### [TASK BRIEF]
Repeat the lines of the data exactly, from the first one through the one that contains "(** * The virtual thermostat *)".

+++

Lemma cloudmessage_push_endpoint_witness :
  on_cloudmessage sample_push_devices sample_push_request
  = Delivered
      (OnPush (js "42")
         (JObject [(js "rootPath", JString (js "/"));
                   (js "body", JString (js "ding"))])).
Proof.
  exact (proj1 (proj1 (cloudmessage_push_endpoint sample_push_devices
                         sample_push_request)
                  (JObject [(js "rootPath", JString (js "/push/42"));
                            (js "body", JString (js "ding"))])
                  (js "42")
                  ltac:(vm_compute; reflexivity)
                  ltac:(vm_compute; reflexivity))).
Defined.

End CloudMessageFacts.

(** * The virtual thermostat *)

(** Rounding to a double keeps the sign. *)
Lemma pow2_pos (k : Z) : (0 < pow2 k)%Q.
Proof.
  unfold pow2. destruct (Z.leb_spec 0 k) as [Hk | Hk].
  - change 0%Q with (inject_Z 0). rewrite <- Zlt_Qlt.
    now apply Z.pow_pos_nonneg.
  - assert (Hp : (0 < inject_Z (2 ^ (- k)))%Q).
    { change 0%Q with (inject_Z 0). rewrite <- Zlt_Qlt.
      apply Z.pow_pos_nonneg; lia. }
    apply Qlt_shift_div_l; [exact Hp | lra].
Qed.

Lemma binary64_nonneg (q : Q) : (0 <= q)%Q -> (0 <= binary64 q)%Q.
Proof.
  intros Hq. unfold binary64. cbv zeta.
  pose proof (pow2_pos (ulp_exp q)) as Hu.
  set (u := pow2 (ulp_exp q)) in *.
  assert (Hr : 0 <= round_half_even (q / u)).
  { apply round_half_even_ge. change (inject_Z 0) with 0%Q.
    apply Qle_shift_div_l; [exact Hu | lra]. }
  rewrite Zle_Qle in Hr. change (inject_Z 0) with 0%Q in Hr.
  apply Qmult_le_0_compat; [exact Hr | lra].
Qed.

Module ThermostatFacts.
Import Thermostat ThermostatSpec.

Lemma same_setup_refl (t : Thermostat) : same_setup t t.
Proof. repeat split. Qed.

Lemma same_setup_switch (t t' : Thermostat) (d : dev) :
  same_setup t t' -> switch d t' = switch d t.
Proof. intros (_ & Hh & Hc & _). now destruct d. Qed.

Lemma setState_spec (s : string) (t : Thermostat) :
  thermostatState (snd (setState s t)) = Some s
  /\ same_setup t (snd (setState s t))
  /\ (forall e, In e (fst (setState s t)) ->
        e = Info ("Thermostat state changed. " ++ s)%string
        \/ e = SetItem "thermostatState" s).
Proof.
  unfold setState.
  destruct (str_opt_eqb (thermostatState t) (Some s)) eqn:E; simpl.
  - apply str_opt_eqb_eq in E. split; [exact E |].
    split; [apply same_setup_refl | intros e []].
  - split; [reflexivity |]. split; [repeat split |].
    intros e [<- | [<- | []]]; [left | right]; reflexivity.
Qed.

Lemma turn_off_if_on_spec (d : dev) (t : Thermostat) (e : effect) :
  In e (turn_off_if_on d t) -> e = TurnOff d /\ switch d t = Some true.
Proof.
  unfold turn_off_if_on, is_on.
  destruct (switch d t) as [[|] |]; simpl; try tauto.
  intros [<- | []]. split; reflexivity.
Qed.

Lemma allOff_spec (t : Thermostat) (e : effect) :
  In e (allOff t) -> exists d, e = TurnOff d /\ switch d t = Some true.
Proof.
  unfold allOff. rewrite in_app_iff.
  intros [H | H]; apply turn_off_if_on_spec in H; eauto.
Qed.

Lemma allOff_complete (t : Thermostat) (d : dev) :
  is_on d t = true -> In (TurnOff d) (allOff t).
Proof.
  intros Hd. unfold allOff, turn_off_if_on. rewrite in_app_iff.
  destruct d; rewrite Hd; simpl; tauto.
Qed.

Lemma all_off_shape (s : string) (t : Thermostat) :
  s = "Off" \/ s = "HeatCooled" ->
  shape t (let (es, t') := setState s t in done (es ++ allOff t) t').
Proof.
  intros Hs. pose proof (shape_all_off t s Hs) as Sh.
  now destruct (setState s t).
Qed.

Lemma updateState_shape (t : Thermostat) : shape t (updateState t).
Proof.
  unfold updateState. cbv zeta.
  destruct (String.eqb _ "Off"); [apply all_off_shape; now left |].
  destruct (String.eqb _ "Cool").
  { destruct (sensor t) as [temp |] eqn:Hs; [| now apply shape_type_error].
    destruct (negb _); [apply shape_error |].
    apply (shape_manage t _ _ Cooler (Some Heater)). now right. }
  destruct (String.eqb _ "Heat").
  { destruct (sensor t) as [temp |] eqn:Hs; [| now apply shape_type_error].
    destruct (negb _); [apply shape_error |].
    apply (shape_manage t _ _ Heater (Some Cooler)). now right. }
  destruct (String.eqb _ "HeatCool"); [| apply shape_error].
  destruct (sensor t) as [temp |] eqn:Hs; [| now apply shape_type_error].
  destruct (negb _ || negb _); [apply shape_error |].
  destruct (_ && _ && _); [apply all_off_shape; now right |].
  destruct (lt temp _ || _);
    [apply (shape_manage t _ _ Heater None); now left |].
  destruct (gt temp _ || _);
    [apply (shape_manage t _ _ Cooler None); now left |].
  apply all_off_shape. now right.
Qed.

(** What [manageSetpoint] comes to once its switch is assigned. *)
Lemma manageSetpoint_spec (mode : string) (diff : num) (er : dev)
    (other : option dev) (ing ed : string) (t : Thermostat) (er_on : bool) :
  switch er t = Some er_on ->
  let starts := negb (lt diff (Some 0%Q))
                && (gt diff threshold
                    || negb (str_opt_eqb (thermostatState t) (Some ing))) in
  let s := if starts then ing else ed in
  manageSetpoint mode diff er other ing ed t
  = done ((match other with
           | Some o => turn_off_if_on o t
           | None => []
           end)
          ++ fst (setState s t)
          ++ (if starts then (if er_on then [] else [TurnOn er])
              else (if er_on then [TurnOff er] else [])))
      (snd (setState s t)).
Proof.
  intros Hsw. cbv zeta. unfold manageSetpoint. rewrite Hsw.
  destruct (lt diff (Some 0%Q)); cbn [negb andb].
  - now destruct (setState ed t).
  - destruct (gt diff threshold
              || negb (str_opt_eqb (thermostatState t) (Some ing))).
    + now destruct (setState ing t).
    + now destruct (setState ed t).
Qed.

Lemma ing_of_opposite (d : dev) : ing_of (opposite d) <> ing_of d.
Proof. destruct d; discriminate. Qed.

Lemma ed_not_ing (d d' : dev) : ed_of d <> ing_of d'.
Proof. destruct d, d'; discriminate. Qed.

Lemma updateState_same_setup (t : Thermostat) :
  same_setup t (after (updateState t)).
Proof.
  destruct (updateState_shape t) as [msg | Hs | s Hs | mode diff er other Ho];
    simpl; try apply same_setup_refl.
  - apply setState_spec.
  - destruct (switch er t) as [er_on |] eqn:Hsw.
    + rewrite (manageSetpoint_spec _ _ _ _ _ _ _ _ Hsw). simpl.
      apply setState_spec.
    + unfold manageSetpoint. rewrite Hsw. apply same_setup_refl.
Qed.

(** X23. Whatever the mode and the readings, [updateState] only sends
    commands that change something: a switch is told to turn on only
    when it is assigned and reports off, and told to turn off only when
    it reports on. *)
Theorem updateState_commands_fit (t : Thermostat) :
  commands_fit t (effects (updateState t)).
Proof.
  assert (Hset : forall s e, In e (fst (setState s t)) ->
                   forall d, e <> TurnOn d /\ e <> TurnOff d).
  { intros s e He d. apply setState_spec in He as [-> | ->];
      split; discriminate. }
  destruct (updateState_shape t) as [msg | Hs | s Hs | mode diff er other Ho];
    intros d; simpl.
  - split; intros [E | []]; discriminate.
  - tauto.
  - rewrite !in_app_iff. split; intros [H | H].
    + now apply Hset with (d := d) in H.
    + apply allOff_spec in H as (d' & E & _). discriminate.
    + now apply Hset with (d := d) in H.
    + apply allOff_spec in H as (d' & [= <-] & Hon). exact Hon.
  - destruct (switch er t) as [er_on |] eqn:Hsw.
    2:{ unfold manageSetpoint. rewrite Hsw. simpl.
        split; intros [E | []]; discriminate. }
    rewrite (manageSetpoint_spec _ _ _ _ _ _ _ _ Hsw). simpl.
    rewrite !in_app_iff.
    assert (Hother : forall e,
              In e (match other with
                    | Some o => turn_off_if_on o t
                    | None => []
                    end) ->
              exists o, e = TurnOff o /\ switch o t = Some true).
    { intros e He. destruct other as [o |]; [| destruct He].
      apply turn_off_if_on_spec in He. eauto. }
    split; intros [H | [H | H]].
    + apply Hother in H as (o & E & _). discriminate.
    + now apply Hset with (d := d) in H.
    + destruct (_ && _), er_on; simpl in H; try tauto;
        destruct H as [[= <-] | []]; exact Hsw.
    + apply Hother in H as (o & [= <-] & Hon). exact Hon.
    + now apply Hset with (d := d) in H.
    + destruct (_ && _), er_on; simpl in H; try tauto;
        destruct H as [[= <-] | []]; exact Hsw.
Qed.

(** X24. The state an update stores and the switch commands of the same
    update agree: after an update that turns a switch on, the stored
    state is the -ing state of that switch, and after one that turns a
    switch off it is not. So when the switch then reports the change, the
    event handler finds nothing to correct and leaves the mode alone. *)
Theorem updateState_commands_match_state (t : Thermostat) (d : dev) :
  let o := updateState t in
  commands_match_state (thermostatState (after o)) (effects o)
  /\ (In (TurnOn d) (effects o) ->
      manageEvent true (ing_of d) (set_switch d true (after o))
      = done [] (set_switch d true (after o)))
  /\ (In (TurnOff d) (effects o) ->
      manageEvent false (ing_of d) (set_switch d false (after o))
      = done [] (set_switch d false (after o))).
Proof.
  cbv zeta.
  assert (Hm : commands_match_state (thermostatState (after (updateState t)))
                 (effects (updateState t))).
  { assert (Hset : forall s e, In e (fst (setState s t)) ->
                     forall d, e <> TurnOn d /\ e <> TurnOff d).
    { intros s e He d0. apply setState_spec in He as [-> | ->];
        split; discriminate. }
    destruct (updateState_shape t) as [msg | Hs | s Hs | mode diff er other Ho];
      intros d0; simpl.
    - split; intros [E | []]; discriminate.
    - tauto.
    - rewrite !in_app_iff.
      destruct (setState_spec s t) as (-> & _ & _).
      split; intros [H | H].
      + now apply Hset with (d := d0) in H.
      + apply allOff_spec in H as (d' & E & _). discriminate.
      + now apply Hset with (d := d0) in H.
      + intros [= E]. destruct Hs as [-> | ->], d0; discriminate.
    - destruct (switch er t) as [er_on |] eqn:Hsw.
      2:{ unfold manageSetpoint. rewrite Hsw. simpl.
          split; intros [E | []]; discriminate. }
      rewrite (manageSetpoint_spec _ _ _ _ _ _ _ _ Hsw). simpl.
      rewrite !in_app_iff.
      match goal with
      | |- context [setState ?s t] =>
          destruct (setState_spec s t) as (-> & _ & _)
      end.
      split; intros [H | [H | H]].
      + destruct other as [o |]; [| destruct H].
        apply turn_off_if_on_spec in H as (E & _). discriminate.
      + now apply Hset with (d := d0) in H.
      + destruct (_ && _), er_on; simpl in H; try tauto;
          destruct H as [[= <-] | []]; reflexivity.
      + destruct other as [o |]; [| destruct H].
        apply turn_off_if_on_spec in H as ([= <-] & _).
        destruct Ho as [[=] | [= ->]].
        destruct (_ && _); intros [= E]; destruct er; discriminate.
      + now apply Hset with (d := d0) in H.
      + destruct (_ && _), er_on; simpl in H; try tauto;
          destruct H as [[= <-] | []].
        intros [= E]. destruct er; discriminate. }
  split; [exact Hm |]. split; intros Hin.
  - destruct (Hm d) as (Hon & _). specialize (Hon Hin).
    unfold manageEvent, state_is. destruct d; simpl; rewrite Hon; reflexivity.
  - destruct (Hm d) as (_ & Hoff). specialize (Hoff Hin).
    unfold manageEvent, state_is.
    assert (E : str_opt_eqb (thermostatState (after (updateState t)))
                  (Some (ing_of d)) = false).
    { destruct (str_opt_eqb _ _) eqn:E; [| reflexivity].
      apply str_opt_eqb_eq in E. contradiction. }
    destruct d; simpl; simpl in E; rewrite E; reflexivity.
Qed.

+++

### [RESULT FOR THIS EXERCISE]
Lemma cloudmessage_push_endpoint_witness :
  on_cloudmessage sample_push_devices sample_push_request
  = Delivered
      (OnPush (js "42")
         (JObject [(js "rootPath", JString (js "/"));
                   (js "body", JString (js "ding"))])).
Proof.
  exact (proj1 (proj1 (cloudmessage_push_endpoint sample_push_devices
                         sample_push_request)
                  (JObject [(js "rootPath", JString (js "/push/42"));
                            (js "body", JString (js "ding"))])
                  (js "42")
                  ltac:(vm_compute; reflexivity)
                  ltac:(vm_compute; reflexivity))).
Defined.

End CloudMessageFacts.

(** * The virtual thermostat *)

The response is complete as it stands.